==== RECORDS SUPPLIED
(** * SoundSlide firmware: gesture decoder and HID report encoder

    A shallow embedding of [fw/src/keys.cpp] (key constants, the
    [KeyReporter] interface, the HID report descriptor, [HidEndpoint] and
    [HidInterface]) and of [fw/src/gesture.cpp] ([GestureDecoder]), with the
    properties of the firmware's specification stated over it.

    Conventions.
    - A C++ [int] is a [Z] kept in the signed 32-bit range; every arithmetic
      result is passed through [wrap32].  Signed overflow is undefined in
      C++; the model takes the two's-complement result of the Cortex-M0+
      target, and the theorems say where they need the absence of overflow.
    - [signed char] and [unsigned char] stores reduce modulo 2^8
      ([to_schar], [to_uchar]).
    - Arrays are lists, written by index with stdpp's [<[i:=v]>].
    - A method that mutates an object takes the object and returns the new
      one, together with what it handed to a collaborator (the bytes given
      to the transport, the calls made on the key reporter). *)

From Stdlib Require Import ZArith QArith Lia.
From stdpp Require Import base list.

Local Open Scope Z_scope.

(* ===================================================================== *)
(** ** Machine integers *)
(* ===================================================================== *)

Module MachInt.

(** Two's-complement reduction of [z] to [w] bits, signed. *)
Definition swrap (w z : Z) : Z := (z + 2 ^ (w - 1)) mod 2 ^ w - 2 ^ (w - 1).

Definition INT_MIN : Z := -2147483648.
Definition INT_MAX : Z := 2147483647.
Definition SCHAR_MIN : Z := -128.
Definition SCHAR_MAX : Z := 127.

Definition wrap32 (z : Z) : Z := swrap 32 z.

(** Conversion of an [int] to [signed char] and to [unsigned char]. *)
Definition to_schar (z : Z) : Z := swrap 8 z.
Definition to_uchar (z : Z) : Z := z mod 256.

Definition is_int (z : Z) : Prop := INT_MIN <= z <= INT_MAX.
Definition is_schar (z : Z) : Prop := SCHAR_MIN <= z <= SCHAR_MAX.
Definition is_uchar (z : Z) : Prop := 0 <= z <= 255.

Definition add32 (a b : Z) : Z := wrap32 (a + b).
Definition sub32 (a b : Z) : Z := wrap32 (a - b).
Definition mul32 (a b : Z) : Z := wrap32 (a * b).
Definition neg32 (a : Z) : Z := wrap32 (- a).
(** C++ division truncates toward zero. *)
Definition div32 (a b : Z) : Z := wrap32 (Z.quot a b).
(** [a << b]; a shift count outside 0..31 is undefined in C++, the model
    gives what the formula gives. *)
Definition shl32 (a b : Z) : Z := wrap32 (Z.shiftl a b).

(** A C++ condition on an integer: nonzero is true. *)
Definition truthy (z : Z) : bool := negb (z =? 0).
(** A C++ [bool] used as an [int]. *)
Definition b2i (b : bool) : Z := if b then 1 else 0.

End MachInt.

Import MachInt.

(* ===================================================================== *)
(** ** Loops over array indices *)
(* ===================================================================== *)

Module Loops.

(** [for (int i = start; i < start + n; i++) s = body i s;] *)
Fixpoint for_up {St : Type} (n : nat) (start : nat) (body : nat -> St -> St) (s : St) : St :=
  match n with
  | O => s
  | S n' => for_up n' (S start) body (body start s)
  end.

(** [for (int i = n - 1; i >= 0; i--) s = body i s;] *)
Fixpoint for_down {St : Type} (n : nat) (body : nat -> St -> St) (s : St) : St :=
  match n with
  | O => s
  | S n' => for_down n' body (body n' s)
  end.

(** [a[i]] for an [int] array; the model reads 0 outside the array, where
    the C++ read is undefined. *)
Definition at_index (a : list Z) (i : nat) : Z := nth i a 0.

End Loops.

Import Loops.

(* ===================================================================== *)
(** ** keys.cpp: key constants and the KeyReporter interface *)
(* ===================================================================== *)

Module Keys.

Definition KEY_VOLUME_UP : Z := 0.
Definition KEY_VOLUME_DOWN : Z := 1.
Definition KEY_BRIGHTNESS_UP : Z := 2.
Definition KEY_BRIGHTNESS_DOWN : Z := 3.
Definition KEY_MIC_MUTE : Z := 4.
Definition KEY_LOCK_WORKSTATION : Z := 5.

(** [class KeyReporter]: the two pure virtual methods, acting on the
    state [R] of whatever implements them. *)
Class KeyReporter (R : Type) : Type := {
  reportKey : Z -> Z -> R -> R;
  reportScroll : Z -> R -> R
}.

(** A call made on a [KeyReporter]. *)
Inductive Call : Type :=
| ReportKey (key count : Z)
| ReportScroll (steps : Z).

(** The reporter that only records the calls it receives, oldest first. *)
#[export] Instance Recorder : KeyReporter (list Call) := {|
  reportKey k c log := log ++ [ReportKey k c];
  reportScroll s log := log ++ [ReportScroll s]
|}.

(** The calls of a record made again on a reporter. *)
Definition replay {R : Type} `{KeyReporter R} (calls : list Call) (r : R) : R :=
  fold_left
    (fun r c =>
       match c with
       | ReportKey key count => reportKey key count r
       | ReportScroll steps => reportScroll steps r
       end)
    calls r.

End Keys.

(* ===================================================================== *)
(** ** keys.cpp: HID report descriptor, HidEndpoint, HidInterface *)
(* ===================================================================== *)

Module Hid.

Import Keys.

Definition HID_GET_DESCRIPTOR : Z := 0x06.
Definition HID_DESCRIPTOR_TYPE_HID : Z := 0x21.
Definition HID_DESCRIPTOR_TYPE_REPORT : Z := 0x22.

Definition hidReportDescriptor : list Z :=
  [ (* Consumer Control *)
    0x05; 0x0C; 0x09; 0x01; 0xA1; 0x01;
    0x09; 0xE9; 0x09; 0xEA; 0x09; 0x6F; 0x09; 0x70; 0x09; 0xF8;
    0x15; 0x00; 0x25; 0x01; 0x75; 0x01; 0x95; 0x05; 0x81; 0x02;
    0x95; 0x03; 0x81; 0x03;
    0xC0;
    (* Mouse scroll *)
    0x05; 0x01; 0x09; 0x02; 0xA1; 0x01;
    0x09; 0x01; 0xA1; 0x00;
    0x09; 0x38; 0x15; 0x81; 0x25; 0x7F; 0x75; 0x08; 0x95; 0x01; 0x81; 0x06;
    0xC0;
    0xC0;
    (* Keyboard *)
    0x05; 0x01; 0x09; 0x06; 0xA1; 0x01;
    0x05; 0x07; 0x19; 0xE0; 0x29; 0xE7; 0x15; 0x00; 0x25; 0x01;
    0x75; 0x01; 0x95; 0x08; 0x81; 0x02;
    0x05; 0x07; 0x19; 0x00; 0x29; 0x65; 0x15; 0x00; 0x25; 0x65;
    0x75; 0x08; 0x95; 0x01; 0x81; 0x00;
    0xC0 ].

(** [sizeof(hidReportDescriptor)] *)
Definition sizeof_hidReportDescriptor : nat := length hidReportDescriptor.

Definition MODIFIER_LEFT_GUI : Z := 0x08.
Definition KEY_CODE_L : Z := 0x0F.

(** [class HidEndpoint]: the three [int] members and the 4-byte transmit
    buffer. *)
Record HidEndpoint : Type := mkHidEndpoint {
  key : Z;
  count : Z;
  scroll : Z;
  txBuffer : list Z
}.

(** [sizeof(txBuffer)] *)
Definition sizeof_txBuffer : nat := 4.

(** Modelled from the spec: [startTx] of the base class [usbd::UsbEndpoint]
    is not in src.  The spec has the report "sent as one fixed-size
    transfer": [startTx n] hands the first [n] bytes of the transmit buffer
    to the transport, which notifies [txComplete] when they are sent. *)
Definition startTx (buffer : list Z) (n : nat) : list Z := take n buffer.

(** [void sendReport()]: the new endpoint and the bytes given to
    [startTx]. *)
Definition sendReport (e : HidEndpoint) : HidEndpoint * list Z :=
  let buf := txBuffer e in
  let buf := <[0%nat := 0]> buf in
  let buf := <[1%nat := 0]> buf in
  let buf := <[2%nat := 0]> buf in
  let buf := <[3%nat := 0]> buf in
  let '(buf, cnt) :=
    if count e >? 0 then
      let keyDown := negb (truthy (Z.land (count e) 1)) in
      let buf :=
        if key e =? KEY_LOCK_WORKSTATION then
          if keyDown then
            let buf := <[2%nat := MODIFIER_LEFT_GUI]> buf in
            <[3%nat := KEY_CODE_L]> buf
          else buf
        else
          if keyDown then <[0%nat := to_uchar (shl32 1 (key e))]> buf
          else buf in
      (buf, sub32 (count e) 1)
    else (buf, count e) in
  let buf := <[1%nat := to_uchar (scroll e)]> buf in
  ({| key := key e; count := cnt; scroll := 0; txBuffer := buf |},
   startTx buf sizeof_txBuffer).

(** [void reportKey(int key, int count)]: the new endpoint and the
    transfer started, if any. *)
Definition reportKey (k c : Z) (e : HidEndpoint) : HidEndpoint * option (list Z) :=
  if truthy c then
    let e := {| key := k; count := mul32 c 2; scroll := scroll e; txBuffer := txBuffer e |} in
    let '(e, sent) := sendReport e in
    (e, Some sent)
  else (e, None).

(** [void reportScroll(int steps)] *)
Definition reportScroll (steps : Z) (e : HidEndpoint) : HidEndpoint * list Z :=
  let e := {| key := 0; count := 0; scroll := steps; txBuffer := txBuffer e |} in
  sendReport e.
========
• **TASK INSTRUCTIONS**:
Look through the listing, and copy each line that contains the word "given".

• **WRITTEN REPLY**:
      one, together with what it handed to a collaborator (the bytes given
(** [void sendReport()]: the new endpoint and the bytes given to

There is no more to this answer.